§ INPUT FOR THIS TASK
_ _ _
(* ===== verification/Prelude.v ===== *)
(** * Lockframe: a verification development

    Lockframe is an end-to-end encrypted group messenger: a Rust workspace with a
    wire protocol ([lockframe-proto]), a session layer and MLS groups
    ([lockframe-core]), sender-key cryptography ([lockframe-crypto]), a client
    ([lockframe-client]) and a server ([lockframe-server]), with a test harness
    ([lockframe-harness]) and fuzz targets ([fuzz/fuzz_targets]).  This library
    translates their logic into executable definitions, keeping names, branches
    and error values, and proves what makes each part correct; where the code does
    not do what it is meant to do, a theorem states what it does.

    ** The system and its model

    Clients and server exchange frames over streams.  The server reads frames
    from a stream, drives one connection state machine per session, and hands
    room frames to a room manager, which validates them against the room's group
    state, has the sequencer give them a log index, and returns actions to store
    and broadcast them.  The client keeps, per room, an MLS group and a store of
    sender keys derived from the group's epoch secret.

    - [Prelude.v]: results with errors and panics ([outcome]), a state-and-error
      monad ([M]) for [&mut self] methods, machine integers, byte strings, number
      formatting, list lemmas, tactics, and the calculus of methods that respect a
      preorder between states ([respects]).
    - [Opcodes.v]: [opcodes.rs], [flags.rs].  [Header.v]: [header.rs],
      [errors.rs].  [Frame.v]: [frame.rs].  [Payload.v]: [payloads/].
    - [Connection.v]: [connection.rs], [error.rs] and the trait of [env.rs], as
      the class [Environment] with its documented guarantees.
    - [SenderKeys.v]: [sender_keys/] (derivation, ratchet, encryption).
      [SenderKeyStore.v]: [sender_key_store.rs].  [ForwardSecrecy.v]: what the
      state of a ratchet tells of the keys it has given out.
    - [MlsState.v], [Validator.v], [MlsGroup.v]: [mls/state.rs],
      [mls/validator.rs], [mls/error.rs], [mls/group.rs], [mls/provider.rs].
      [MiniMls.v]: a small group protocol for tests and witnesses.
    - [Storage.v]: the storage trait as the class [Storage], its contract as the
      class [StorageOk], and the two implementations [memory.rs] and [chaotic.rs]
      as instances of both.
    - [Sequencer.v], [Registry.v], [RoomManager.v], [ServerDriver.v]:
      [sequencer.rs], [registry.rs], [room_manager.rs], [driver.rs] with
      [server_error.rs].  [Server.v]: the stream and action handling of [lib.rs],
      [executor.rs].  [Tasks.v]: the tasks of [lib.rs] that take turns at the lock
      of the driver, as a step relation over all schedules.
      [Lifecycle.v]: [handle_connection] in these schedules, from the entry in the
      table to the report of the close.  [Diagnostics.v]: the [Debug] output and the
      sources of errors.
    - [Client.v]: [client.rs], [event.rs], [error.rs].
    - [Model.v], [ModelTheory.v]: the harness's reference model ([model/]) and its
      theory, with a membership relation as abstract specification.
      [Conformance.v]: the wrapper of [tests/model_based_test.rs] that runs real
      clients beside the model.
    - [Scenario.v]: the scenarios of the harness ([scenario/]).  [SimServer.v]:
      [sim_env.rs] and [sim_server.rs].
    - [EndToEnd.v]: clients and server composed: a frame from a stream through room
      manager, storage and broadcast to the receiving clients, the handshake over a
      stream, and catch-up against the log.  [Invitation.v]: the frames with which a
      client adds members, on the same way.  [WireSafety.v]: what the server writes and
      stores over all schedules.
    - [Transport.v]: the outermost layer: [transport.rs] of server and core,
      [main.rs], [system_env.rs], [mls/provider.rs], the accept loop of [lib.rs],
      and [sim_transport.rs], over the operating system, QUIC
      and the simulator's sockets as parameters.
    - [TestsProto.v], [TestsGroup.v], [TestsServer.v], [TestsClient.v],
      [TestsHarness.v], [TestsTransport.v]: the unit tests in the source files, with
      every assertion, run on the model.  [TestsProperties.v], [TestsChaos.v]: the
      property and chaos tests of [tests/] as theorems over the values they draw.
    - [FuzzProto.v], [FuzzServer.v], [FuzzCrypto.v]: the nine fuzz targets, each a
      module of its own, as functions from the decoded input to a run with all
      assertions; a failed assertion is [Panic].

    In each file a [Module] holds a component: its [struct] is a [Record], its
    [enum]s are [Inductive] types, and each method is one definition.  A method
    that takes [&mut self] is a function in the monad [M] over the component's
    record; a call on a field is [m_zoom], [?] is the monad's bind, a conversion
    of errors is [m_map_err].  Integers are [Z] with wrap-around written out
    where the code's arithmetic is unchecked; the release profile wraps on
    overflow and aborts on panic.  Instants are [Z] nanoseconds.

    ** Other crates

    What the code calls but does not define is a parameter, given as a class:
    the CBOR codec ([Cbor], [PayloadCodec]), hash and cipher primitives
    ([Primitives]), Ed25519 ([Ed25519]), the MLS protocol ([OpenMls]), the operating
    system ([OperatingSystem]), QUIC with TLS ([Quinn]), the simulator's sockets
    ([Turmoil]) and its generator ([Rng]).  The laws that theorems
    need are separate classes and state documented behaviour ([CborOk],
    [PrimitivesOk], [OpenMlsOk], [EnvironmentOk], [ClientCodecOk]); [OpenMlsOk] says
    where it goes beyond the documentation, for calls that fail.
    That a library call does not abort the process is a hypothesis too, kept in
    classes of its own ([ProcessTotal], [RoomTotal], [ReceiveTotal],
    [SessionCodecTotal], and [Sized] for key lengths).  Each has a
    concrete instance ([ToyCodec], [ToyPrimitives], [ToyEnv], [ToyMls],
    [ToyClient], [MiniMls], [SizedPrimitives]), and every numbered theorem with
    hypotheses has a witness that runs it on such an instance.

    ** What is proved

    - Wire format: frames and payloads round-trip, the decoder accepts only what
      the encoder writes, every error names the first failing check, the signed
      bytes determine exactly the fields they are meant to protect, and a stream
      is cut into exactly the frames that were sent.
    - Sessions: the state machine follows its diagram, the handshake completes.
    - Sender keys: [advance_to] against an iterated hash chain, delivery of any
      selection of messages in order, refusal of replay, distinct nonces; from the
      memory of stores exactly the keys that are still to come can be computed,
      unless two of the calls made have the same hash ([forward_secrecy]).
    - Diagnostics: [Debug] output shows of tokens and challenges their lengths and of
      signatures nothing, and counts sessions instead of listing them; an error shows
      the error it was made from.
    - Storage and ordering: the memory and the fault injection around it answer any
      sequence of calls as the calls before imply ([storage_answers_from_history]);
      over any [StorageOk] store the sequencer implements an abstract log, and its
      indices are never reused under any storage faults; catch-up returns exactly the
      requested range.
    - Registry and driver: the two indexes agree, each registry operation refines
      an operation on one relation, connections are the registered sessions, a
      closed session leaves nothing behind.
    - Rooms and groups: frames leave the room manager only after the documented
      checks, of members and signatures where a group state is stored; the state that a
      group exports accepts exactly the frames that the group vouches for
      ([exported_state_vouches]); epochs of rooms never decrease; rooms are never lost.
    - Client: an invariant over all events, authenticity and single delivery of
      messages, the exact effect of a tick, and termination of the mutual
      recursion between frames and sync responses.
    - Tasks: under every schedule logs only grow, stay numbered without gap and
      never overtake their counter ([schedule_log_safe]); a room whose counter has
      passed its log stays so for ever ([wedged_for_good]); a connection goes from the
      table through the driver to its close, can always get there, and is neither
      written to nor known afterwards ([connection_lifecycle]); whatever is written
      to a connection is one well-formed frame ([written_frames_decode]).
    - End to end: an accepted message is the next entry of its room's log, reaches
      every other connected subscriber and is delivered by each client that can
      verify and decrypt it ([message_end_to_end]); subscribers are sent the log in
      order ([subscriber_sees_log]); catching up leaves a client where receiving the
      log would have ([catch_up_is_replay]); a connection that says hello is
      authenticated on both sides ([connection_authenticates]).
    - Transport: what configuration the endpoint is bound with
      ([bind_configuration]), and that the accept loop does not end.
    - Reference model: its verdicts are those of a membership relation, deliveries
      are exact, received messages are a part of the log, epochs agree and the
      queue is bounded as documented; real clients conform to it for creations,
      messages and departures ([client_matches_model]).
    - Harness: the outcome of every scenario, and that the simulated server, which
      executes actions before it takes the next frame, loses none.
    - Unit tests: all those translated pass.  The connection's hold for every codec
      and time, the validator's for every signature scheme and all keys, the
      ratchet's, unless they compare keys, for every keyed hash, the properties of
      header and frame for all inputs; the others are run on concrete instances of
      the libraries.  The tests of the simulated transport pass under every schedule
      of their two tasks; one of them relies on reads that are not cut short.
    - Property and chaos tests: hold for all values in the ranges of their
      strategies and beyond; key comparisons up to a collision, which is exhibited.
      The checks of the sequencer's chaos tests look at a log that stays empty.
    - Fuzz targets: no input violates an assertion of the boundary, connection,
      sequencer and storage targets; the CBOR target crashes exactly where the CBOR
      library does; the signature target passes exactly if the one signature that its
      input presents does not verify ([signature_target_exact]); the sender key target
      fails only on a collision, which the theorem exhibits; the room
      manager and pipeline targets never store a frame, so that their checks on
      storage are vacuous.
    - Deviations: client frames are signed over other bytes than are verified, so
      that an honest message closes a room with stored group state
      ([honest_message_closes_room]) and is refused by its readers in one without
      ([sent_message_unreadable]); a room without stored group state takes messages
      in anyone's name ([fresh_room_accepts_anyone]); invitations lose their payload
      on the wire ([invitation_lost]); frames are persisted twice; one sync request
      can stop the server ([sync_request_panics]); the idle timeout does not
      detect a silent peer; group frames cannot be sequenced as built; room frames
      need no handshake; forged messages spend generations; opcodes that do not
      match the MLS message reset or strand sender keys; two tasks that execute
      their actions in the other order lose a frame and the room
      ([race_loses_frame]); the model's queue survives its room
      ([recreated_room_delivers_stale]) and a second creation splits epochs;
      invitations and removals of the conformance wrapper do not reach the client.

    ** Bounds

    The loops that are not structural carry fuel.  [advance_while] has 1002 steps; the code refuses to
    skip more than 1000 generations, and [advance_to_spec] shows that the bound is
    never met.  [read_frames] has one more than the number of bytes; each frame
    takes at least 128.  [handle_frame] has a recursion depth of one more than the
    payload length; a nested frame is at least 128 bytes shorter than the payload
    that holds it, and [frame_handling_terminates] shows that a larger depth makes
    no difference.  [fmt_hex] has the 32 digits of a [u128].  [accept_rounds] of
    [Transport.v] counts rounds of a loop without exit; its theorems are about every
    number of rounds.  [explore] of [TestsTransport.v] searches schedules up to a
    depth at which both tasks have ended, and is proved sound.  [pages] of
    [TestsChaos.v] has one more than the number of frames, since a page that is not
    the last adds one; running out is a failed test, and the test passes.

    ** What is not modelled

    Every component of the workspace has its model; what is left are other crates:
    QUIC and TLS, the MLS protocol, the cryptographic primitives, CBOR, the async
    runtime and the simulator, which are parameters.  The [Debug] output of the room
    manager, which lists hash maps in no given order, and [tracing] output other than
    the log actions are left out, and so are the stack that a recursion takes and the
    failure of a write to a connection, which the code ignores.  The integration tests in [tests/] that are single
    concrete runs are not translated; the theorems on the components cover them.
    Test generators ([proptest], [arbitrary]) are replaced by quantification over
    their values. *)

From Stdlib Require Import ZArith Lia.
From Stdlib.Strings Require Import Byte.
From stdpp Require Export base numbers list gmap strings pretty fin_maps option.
_ _ _
§ PROBLEM DETAILS
Which lines above include the string "epochs"? Show them.

§ THE COMPLETED TASK
      ([exported_state_vouches]); epochs of rooms never decrease; rooms are never lost.
      are exact, received messages are a part of the log, epochs agree and the
      ([recreated_room_delivers_stale]) and a second creation splits epochs;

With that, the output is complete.